DIRECTIONS: Once the line containing "stmt (λ _ now" is found in the records below, return it and each following line exactly, up to and including the line containing "(ctx_object_id (gc_ObjectID c))", and nothing else.

DATA UNDER STUDY:
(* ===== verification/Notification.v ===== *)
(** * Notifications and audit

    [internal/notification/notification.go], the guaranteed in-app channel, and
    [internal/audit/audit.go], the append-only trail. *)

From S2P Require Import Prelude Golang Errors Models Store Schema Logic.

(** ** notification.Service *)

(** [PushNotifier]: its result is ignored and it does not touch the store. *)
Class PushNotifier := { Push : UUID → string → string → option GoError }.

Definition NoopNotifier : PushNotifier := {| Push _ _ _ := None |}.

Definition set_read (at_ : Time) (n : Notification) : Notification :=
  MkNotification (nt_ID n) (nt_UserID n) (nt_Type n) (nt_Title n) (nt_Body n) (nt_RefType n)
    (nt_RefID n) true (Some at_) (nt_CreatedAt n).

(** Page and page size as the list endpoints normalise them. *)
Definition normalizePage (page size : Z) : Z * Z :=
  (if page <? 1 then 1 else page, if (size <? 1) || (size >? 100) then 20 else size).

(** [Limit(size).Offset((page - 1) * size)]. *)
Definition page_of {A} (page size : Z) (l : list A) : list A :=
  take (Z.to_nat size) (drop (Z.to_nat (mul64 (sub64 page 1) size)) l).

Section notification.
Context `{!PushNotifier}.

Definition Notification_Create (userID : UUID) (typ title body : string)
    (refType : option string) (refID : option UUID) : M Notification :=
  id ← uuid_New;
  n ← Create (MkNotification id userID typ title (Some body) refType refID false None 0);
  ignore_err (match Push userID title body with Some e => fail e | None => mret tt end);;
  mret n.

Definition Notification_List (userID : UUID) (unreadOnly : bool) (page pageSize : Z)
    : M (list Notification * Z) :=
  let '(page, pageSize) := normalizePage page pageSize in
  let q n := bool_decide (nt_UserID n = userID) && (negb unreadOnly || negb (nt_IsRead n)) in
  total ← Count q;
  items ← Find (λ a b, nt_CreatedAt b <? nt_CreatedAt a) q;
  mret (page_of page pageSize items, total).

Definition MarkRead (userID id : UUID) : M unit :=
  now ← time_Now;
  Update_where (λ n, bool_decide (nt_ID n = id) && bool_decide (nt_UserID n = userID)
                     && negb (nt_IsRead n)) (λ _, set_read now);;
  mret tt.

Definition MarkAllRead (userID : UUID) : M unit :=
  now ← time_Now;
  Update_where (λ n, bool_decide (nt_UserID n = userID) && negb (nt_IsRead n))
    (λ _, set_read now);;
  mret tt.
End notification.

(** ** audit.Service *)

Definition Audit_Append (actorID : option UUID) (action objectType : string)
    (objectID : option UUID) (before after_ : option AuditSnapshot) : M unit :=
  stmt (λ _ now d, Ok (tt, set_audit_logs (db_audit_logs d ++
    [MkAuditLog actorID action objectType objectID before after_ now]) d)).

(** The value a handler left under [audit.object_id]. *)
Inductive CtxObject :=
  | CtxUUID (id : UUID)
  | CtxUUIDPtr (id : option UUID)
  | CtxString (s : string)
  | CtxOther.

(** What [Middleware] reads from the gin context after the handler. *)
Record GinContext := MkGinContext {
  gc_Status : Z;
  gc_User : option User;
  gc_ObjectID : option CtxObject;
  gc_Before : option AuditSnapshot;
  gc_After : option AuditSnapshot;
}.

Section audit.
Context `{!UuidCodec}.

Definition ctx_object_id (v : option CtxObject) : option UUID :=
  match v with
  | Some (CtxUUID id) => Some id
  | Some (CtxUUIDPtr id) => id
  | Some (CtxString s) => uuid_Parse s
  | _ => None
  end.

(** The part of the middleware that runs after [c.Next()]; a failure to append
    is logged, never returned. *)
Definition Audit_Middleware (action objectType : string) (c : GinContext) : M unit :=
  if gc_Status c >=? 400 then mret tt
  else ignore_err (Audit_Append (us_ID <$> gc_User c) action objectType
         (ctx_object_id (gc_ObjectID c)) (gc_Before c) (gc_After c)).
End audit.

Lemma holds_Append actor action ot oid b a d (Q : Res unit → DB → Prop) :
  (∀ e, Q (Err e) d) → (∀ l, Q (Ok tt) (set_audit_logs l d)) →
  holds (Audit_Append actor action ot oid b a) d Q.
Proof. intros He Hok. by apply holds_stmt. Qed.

ANSWER SPACE:
  stmt (λ _ now d, Ok (tt, set_audit_logs (db_audit_logs d ++
    [MkAuditLog actorID action objectType objectID before after_ now]) d)).

(** The value a handler left under [audit.object_id]. *)
Inductive CtxObject :=
  | CtxUUID (id : UUID)
  | CtxUUIDPtr (id : option UUID)
  | CtxString (s : string)
  | CtxOther.

(** What [Middleware] reads from the gin context after the handler. *)
Record GinContext := MkGinContext {
  gc_Status : Z;
  gc_User : option User;
  gc_ObjectID : option CtxObject;
  gc_Before : option AuditSnapshot;
  gc_After : option AuditSnapshot;
}.

Section audit.
Context `{!UuidCodec}.

Definition ctx_object_id (v : option CtxObject) : option UUID :=
  match v with
  | Some (CtxUUID id) => Some id
  | Some (CtxUUIDPtr id) => id
  | Some (CtxString s) => uuid_Parse s
  | _ => None
  end.

(** The part of the middleware that runs after [c.Next()]; a failure to append
    is logged, never returned. *)
Definition Audit_Middleware (action objectType : string) (c : GinContext) : M unit :=
  if gc_Status c >=? 400 then mret tt
  else ignore_err (Audit_Append (us_ID <$> gc_User c) action objectType
         (ctx_object_id (gc_ObjectID c)) (gc_Before c) (gc_After c)).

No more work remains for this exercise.